---- PROVIDED RECORDS

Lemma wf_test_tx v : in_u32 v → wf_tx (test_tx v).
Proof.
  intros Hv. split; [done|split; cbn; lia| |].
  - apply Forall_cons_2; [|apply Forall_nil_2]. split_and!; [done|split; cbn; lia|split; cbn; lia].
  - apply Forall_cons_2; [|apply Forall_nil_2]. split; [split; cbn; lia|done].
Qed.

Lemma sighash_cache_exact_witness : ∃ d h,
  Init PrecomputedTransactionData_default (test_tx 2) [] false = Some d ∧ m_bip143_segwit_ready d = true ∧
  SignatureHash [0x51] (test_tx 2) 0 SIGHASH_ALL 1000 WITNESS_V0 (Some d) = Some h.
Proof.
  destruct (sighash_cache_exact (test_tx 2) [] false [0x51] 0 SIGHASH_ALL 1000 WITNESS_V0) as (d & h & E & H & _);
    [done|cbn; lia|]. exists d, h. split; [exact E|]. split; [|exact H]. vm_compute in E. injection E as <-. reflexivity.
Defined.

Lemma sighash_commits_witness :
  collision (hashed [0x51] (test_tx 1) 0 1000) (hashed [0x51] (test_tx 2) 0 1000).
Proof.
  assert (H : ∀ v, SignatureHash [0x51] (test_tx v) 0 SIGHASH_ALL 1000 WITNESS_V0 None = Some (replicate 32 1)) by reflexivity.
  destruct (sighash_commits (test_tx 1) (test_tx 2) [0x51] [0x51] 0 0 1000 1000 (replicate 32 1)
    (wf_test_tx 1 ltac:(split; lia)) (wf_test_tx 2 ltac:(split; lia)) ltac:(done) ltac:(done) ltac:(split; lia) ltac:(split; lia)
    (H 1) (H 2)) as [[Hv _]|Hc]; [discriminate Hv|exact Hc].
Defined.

--------
---- PROVIDED RECORDS

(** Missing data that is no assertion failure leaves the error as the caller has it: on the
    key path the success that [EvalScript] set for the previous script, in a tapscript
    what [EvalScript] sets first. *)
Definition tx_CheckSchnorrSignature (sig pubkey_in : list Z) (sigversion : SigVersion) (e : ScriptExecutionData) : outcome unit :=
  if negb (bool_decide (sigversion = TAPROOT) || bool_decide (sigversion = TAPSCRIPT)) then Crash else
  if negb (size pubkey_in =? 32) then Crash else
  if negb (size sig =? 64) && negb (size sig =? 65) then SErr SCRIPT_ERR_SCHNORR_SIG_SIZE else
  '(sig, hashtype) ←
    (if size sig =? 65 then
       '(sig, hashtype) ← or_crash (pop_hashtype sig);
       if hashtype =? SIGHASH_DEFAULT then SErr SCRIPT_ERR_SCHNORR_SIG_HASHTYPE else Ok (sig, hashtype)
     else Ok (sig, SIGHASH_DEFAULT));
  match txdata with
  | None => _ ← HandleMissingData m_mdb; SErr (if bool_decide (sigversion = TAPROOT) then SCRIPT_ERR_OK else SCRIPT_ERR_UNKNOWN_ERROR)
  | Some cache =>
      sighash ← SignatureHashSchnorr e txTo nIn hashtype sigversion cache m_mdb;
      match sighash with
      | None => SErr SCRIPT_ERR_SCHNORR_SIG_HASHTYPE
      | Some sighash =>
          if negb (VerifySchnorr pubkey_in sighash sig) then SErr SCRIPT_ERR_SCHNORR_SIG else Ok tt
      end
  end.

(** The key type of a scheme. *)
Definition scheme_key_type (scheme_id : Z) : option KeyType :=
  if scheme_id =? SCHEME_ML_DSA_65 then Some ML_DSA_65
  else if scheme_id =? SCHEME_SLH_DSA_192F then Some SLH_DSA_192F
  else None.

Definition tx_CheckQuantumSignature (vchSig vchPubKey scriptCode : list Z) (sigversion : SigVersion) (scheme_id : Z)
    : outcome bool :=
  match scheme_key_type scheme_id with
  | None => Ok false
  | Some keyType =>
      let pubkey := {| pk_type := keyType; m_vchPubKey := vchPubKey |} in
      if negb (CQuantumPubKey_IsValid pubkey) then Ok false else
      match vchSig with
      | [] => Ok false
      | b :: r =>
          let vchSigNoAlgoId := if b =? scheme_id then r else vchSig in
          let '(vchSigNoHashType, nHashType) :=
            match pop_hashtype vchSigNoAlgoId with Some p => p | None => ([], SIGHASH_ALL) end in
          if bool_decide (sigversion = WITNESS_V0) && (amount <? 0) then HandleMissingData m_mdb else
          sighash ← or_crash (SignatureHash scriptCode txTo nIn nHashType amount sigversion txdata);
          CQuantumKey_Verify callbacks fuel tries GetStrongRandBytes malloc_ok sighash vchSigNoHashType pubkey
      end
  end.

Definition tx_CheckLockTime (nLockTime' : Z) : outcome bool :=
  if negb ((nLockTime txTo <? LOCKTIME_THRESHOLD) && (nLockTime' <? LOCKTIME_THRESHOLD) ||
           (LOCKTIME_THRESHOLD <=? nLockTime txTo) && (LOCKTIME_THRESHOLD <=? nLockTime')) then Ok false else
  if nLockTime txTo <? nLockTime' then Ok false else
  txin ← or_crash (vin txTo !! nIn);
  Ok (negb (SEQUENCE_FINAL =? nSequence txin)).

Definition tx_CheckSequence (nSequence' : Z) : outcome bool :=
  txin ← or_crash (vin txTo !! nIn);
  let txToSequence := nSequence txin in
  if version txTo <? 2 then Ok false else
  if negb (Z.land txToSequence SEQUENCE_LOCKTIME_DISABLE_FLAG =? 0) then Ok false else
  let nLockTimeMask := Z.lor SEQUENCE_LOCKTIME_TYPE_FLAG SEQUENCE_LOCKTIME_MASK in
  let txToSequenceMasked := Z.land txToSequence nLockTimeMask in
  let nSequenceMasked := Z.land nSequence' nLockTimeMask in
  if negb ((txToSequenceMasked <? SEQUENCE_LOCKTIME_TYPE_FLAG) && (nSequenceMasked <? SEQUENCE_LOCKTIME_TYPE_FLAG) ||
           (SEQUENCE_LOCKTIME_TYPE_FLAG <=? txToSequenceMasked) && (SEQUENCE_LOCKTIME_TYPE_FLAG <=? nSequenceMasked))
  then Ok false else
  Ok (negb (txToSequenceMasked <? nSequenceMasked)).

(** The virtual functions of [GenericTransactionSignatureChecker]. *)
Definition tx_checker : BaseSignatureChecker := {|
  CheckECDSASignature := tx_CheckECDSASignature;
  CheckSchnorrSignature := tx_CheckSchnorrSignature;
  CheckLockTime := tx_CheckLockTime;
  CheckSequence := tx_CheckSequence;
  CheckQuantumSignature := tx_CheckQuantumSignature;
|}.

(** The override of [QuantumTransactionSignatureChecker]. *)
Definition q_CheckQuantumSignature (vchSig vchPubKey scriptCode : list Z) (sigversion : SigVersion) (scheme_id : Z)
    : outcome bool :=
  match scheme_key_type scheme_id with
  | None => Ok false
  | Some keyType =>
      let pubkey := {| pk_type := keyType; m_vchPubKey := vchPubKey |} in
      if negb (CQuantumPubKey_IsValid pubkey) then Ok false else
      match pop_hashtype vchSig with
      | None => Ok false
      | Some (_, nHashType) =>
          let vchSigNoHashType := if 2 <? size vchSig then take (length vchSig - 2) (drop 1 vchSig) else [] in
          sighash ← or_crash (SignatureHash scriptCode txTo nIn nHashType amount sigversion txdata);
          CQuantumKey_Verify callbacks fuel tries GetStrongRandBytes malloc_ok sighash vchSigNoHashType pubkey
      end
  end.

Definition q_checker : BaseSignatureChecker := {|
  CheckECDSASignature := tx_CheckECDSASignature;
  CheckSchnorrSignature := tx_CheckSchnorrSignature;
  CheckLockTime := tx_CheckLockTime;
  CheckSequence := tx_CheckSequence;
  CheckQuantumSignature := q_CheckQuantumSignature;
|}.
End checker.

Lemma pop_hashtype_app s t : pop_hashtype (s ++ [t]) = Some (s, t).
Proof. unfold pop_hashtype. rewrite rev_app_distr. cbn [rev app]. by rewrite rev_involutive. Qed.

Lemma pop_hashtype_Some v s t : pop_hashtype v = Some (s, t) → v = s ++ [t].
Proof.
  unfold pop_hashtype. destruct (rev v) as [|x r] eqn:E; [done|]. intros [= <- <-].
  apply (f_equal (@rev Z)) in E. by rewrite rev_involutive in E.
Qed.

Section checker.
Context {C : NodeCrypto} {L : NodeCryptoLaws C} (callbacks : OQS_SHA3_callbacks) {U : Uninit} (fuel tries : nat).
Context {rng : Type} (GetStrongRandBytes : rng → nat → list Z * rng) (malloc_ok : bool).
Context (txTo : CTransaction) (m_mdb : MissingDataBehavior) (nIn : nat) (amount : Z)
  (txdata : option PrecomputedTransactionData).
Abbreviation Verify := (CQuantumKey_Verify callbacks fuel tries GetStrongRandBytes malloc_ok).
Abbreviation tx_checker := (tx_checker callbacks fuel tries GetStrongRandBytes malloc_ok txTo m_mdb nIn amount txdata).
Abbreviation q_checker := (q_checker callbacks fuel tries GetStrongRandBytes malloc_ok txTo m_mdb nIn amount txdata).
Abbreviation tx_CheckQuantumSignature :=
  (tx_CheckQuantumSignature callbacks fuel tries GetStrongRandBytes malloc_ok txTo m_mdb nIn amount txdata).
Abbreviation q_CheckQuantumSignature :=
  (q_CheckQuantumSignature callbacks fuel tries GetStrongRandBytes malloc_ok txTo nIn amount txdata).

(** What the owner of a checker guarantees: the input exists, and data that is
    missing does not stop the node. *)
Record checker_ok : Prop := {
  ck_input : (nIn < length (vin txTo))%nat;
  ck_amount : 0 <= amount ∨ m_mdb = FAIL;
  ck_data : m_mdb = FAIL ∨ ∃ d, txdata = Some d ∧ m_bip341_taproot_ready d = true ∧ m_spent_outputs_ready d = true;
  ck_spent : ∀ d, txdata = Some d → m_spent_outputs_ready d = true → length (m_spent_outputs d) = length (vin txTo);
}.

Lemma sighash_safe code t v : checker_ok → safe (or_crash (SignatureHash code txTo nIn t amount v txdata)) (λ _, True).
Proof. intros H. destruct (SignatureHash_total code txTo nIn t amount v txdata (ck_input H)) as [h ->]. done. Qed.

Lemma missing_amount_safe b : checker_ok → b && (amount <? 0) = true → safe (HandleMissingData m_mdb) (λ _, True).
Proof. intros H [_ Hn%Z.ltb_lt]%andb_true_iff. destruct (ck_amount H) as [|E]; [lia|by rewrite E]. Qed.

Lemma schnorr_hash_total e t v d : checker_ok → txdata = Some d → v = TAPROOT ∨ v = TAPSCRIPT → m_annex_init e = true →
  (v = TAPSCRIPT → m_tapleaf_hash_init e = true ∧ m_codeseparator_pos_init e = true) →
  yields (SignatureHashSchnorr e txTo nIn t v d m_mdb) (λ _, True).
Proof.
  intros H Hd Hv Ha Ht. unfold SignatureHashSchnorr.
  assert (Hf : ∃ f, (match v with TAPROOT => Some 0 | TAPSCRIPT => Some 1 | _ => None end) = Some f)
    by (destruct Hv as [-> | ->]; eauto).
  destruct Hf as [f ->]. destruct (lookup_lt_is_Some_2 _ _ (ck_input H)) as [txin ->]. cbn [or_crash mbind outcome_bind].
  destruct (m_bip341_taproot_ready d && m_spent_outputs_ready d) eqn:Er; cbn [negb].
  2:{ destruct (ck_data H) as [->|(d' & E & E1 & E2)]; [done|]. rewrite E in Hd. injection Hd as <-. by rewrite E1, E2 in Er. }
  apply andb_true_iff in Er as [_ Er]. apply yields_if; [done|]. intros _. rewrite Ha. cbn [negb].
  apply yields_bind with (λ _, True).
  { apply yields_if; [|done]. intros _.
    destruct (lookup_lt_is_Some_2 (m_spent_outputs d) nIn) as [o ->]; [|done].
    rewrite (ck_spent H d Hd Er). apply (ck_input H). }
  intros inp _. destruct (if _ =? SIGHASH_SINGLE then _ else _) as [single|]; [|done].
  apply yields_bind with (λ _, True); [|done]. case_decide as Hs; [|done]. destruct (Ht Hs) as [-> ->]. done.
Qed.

--------

→ **PROBLEM**
The required answer is the run of lines above, starting at the line with "if bool_decide (sigversion = WITNESS_V0)" and ending at the line with "(LOCKTIME_THRESHOLD <=? nLockTime txTo)", reproduced exactly with both ends.

→ **WRITTEN RESPONSE**
          if bool_decide (sigversion = WITNESS_V0) && (amount <? 0) then HandleMissingData m_mdb else
          sighash ← or_crash (SignatureHash scriptCode txTo nIn nHashType amount sigversion txdata);
          CQuantumKey_Verify callbacks fuel tries GetStrongRandBytes malloc_ok sighash vchSigNoHashType pubkey
      end
  end.

Definition tx_CheckLockTime (nLockTime' : Z) : outcome bool :=
  if negb ((nLockTime txTo <? LOCKTIME_THRESHOLD) && (nLockTime' <? LOCKTIME_THRESHOLD) ||
           (LOCKTIME_THRESHOLD <=? nLockTime txTo) && (LOCKTIME_THRESHOLD <=? nLockTime')) then Ok false else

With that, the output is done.